'Alice in Arabia' Was Really as Shocking as All the Critics Said — Just Take a Look at the Script

Impact

When ABC Family announced on Monday that they would be running a show called Alice in Arabia, it had a lot of people concerned that whatever was coming down the pipe would be a nasty pile of stereotypes. It certainly didn't help that ABC said that Alice in Arabia was "about an American teenage girl kidnapped by her extended royal Saudi Arabian family and forced to live with them."

Fortunately, after meeting with officials from the Council on American-Islamic Relations (CAIR), the show was canceled. But BuzzFeed has obtained an early copy of the script — and it's pretty much exactly what critics feared. The show, written by former Army cryptologic linguist Brooke Eikmeier, "broadly plays on a familiar narrative of a beautiful girl kidnapped from the United States by sinister Arabs, held against her will in the desert, and threatened with early marriage."

After the death of her mother, Alice is lured to Saudi Arabia by her grandfather, Abu Hamza, who promptly steals her passport. The rest of the pilot script is summed up by BuzzFeed:

For the rest of the pilot script, she finds herself at the center of two opposing forces: Abu Hamza, who intends to keep Alice in Saudi Arabia forever, and a small team of allies who help her plot an escape.

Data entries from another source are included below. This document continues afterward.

(** * Shift-Sync: shift identities, CalDAV sync (Go CLI) and EventKit sync (iOS app)

    Shallow embedding of
    - [src/shift_sync_go/main.go]: [makeShiftUID], [combineDateTime], the row
      handling of [parseShifts], [listShiftEventUIDs], [syncShiftsToCalDAV];
    - [src/unnamed/part_003] ([CalendarService]): [syncShifts],
      [deduplicateShiftEvents], [preferredEvent], [eventQualityScore],
      [extractShiftUID], [createEvent], [updateEvent], [needsUpdate].

    Instants are modelled as wall-clock minutes ([Z]) in the local zone, with
    the proleptic Gregorian calendar of Go's [time] package and no daylight
    saving shifts (the tool runs in Japan time). *)

From Stdlib Require Import ZArith List String Ascii Bool Lia Permutation.
Import ListNotations.
Open Scope string_scope.
Open Scope Z_scope.

(** ** String helpers (Go's [strings] package, byte level) *)
Module Str.

Fixpoint rev_app (s acc : string) : string :=
  match s with
  | EmptyString => acc
  | String c s' => rev_app s' (String c acc)
  end.

(** [strings.HasPrefix] *)
Fixpoint has_prefix (p s : string) : bool :=
  match p, s with
  | EmptyString, _ => true
  | String c p', String d s' => Ascii.eqb c d && has_prefix p' s'
  | String _ _, EmptyString => false
  end.

(** [strings.HasSuffix] *)
Definition has_suffix (suf s : string) : bool :=
  has_prefix (rev_app suf "") (rev_app s "").

(** [strings.TrimSuffix] *)
Definition trim_suffix (s suf : string) : string :=
  if has_suffix suf s then substring 0 (length s - length suf) s else s.

(** the remainder of [s] after the first occurrence of [pat] *)
Fixpoint after_first (pat s : string) : option string :=
  if has_prefix pat s then Some (substring (length pat) (length s - length pat) s)
  else match s with
       | EmptyString => None
       | String _ s' => after_first pat s'
       end.

(** [strings.Contains] *)
Definition contains (s pat : string) : bool :=
  match after_first pat s with Some _ => true | None => false end.

(** [strings.SplitN(s, sep, 2)] for a one-byte separator *)
Fixpoint split2 (sep : ascii) (s : string) : string * option string :=
  match s with
  | EmptyString => (EmptyString, None)
  | String c s' =>
      if Ascii.eqb c sep then (EmptyString, Some s')
      else let '(a, b) := split2 sep s' in (String c a, b)
  end.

The Saudi record on women's rights is in fact atrocious, but the script focuses less on that society’s internal struggle than on a simple dichotomy between the identities "American" and "Muslim." Nearly every devoutly Muslim character opposes American ideals, and vice versa. One character refers to Alice's mixed identity as "half Jew-loving monkey." Abu Hamza describes America as a "perverted world" where women are forced to "starve and cut themselves thin and big titted." Later, a young girl posits that Muslim women have two options: to be modern and free, or to be loved by God.

... when the heroine first lands in Riyadh, she is ushered to the women's quarters of Abu Hamza's royal compound, where she is warmly welcomed by a host of female characters – wives, daughters, friends, and servants. Some smoke hookah while they watch Desperate Housewives and Sex and the City; others read the Quran on their iPads. One of Radha's daughters wears Lululemon, has dyed blonde hair, and aspires to go to college before marrying her true love; the other is voluntarily engaged at 14 to a man whose only appeal is political clout, and doesn't wear makeup because she doesn't want to be seen as "a whore."

The show relies on a particular cliche in descriptions of Muslim women: that they are normal despite being Muslim because they too wear underwear and read magazines.

There are other notably awful parts as well, including multiple cultural errors and stereotyping. Abu Hamza runs a school for girls in his compound so they never have to leave, broadcasting in one-way live streams of the "best professors from around the world" while the girls are unable to be seen. When Alice puts on a burqa, the script describes her as "transforming herself from a typical American teenager into a completely formless, anonymous woman." When Alice confronts her grandfather about her passport, he goes on a rant about demanding to know if she prays, drinks or has sex with men.

It's all in pretty poor taste, to say the least, and suggests that American writers have a long way to go before they're able to tackle such heady issues without resorting to stereotyping and simple racial narratives. As TIME's Rabia Chaudry writes, "Portraying Muslims and Arabs as nuanced Americans instead of foreign caricatures would be a good first step for television. Instead of reaching across the globe for Alice in Arabia, perhaps we should start here at home with Ahmed in Austin."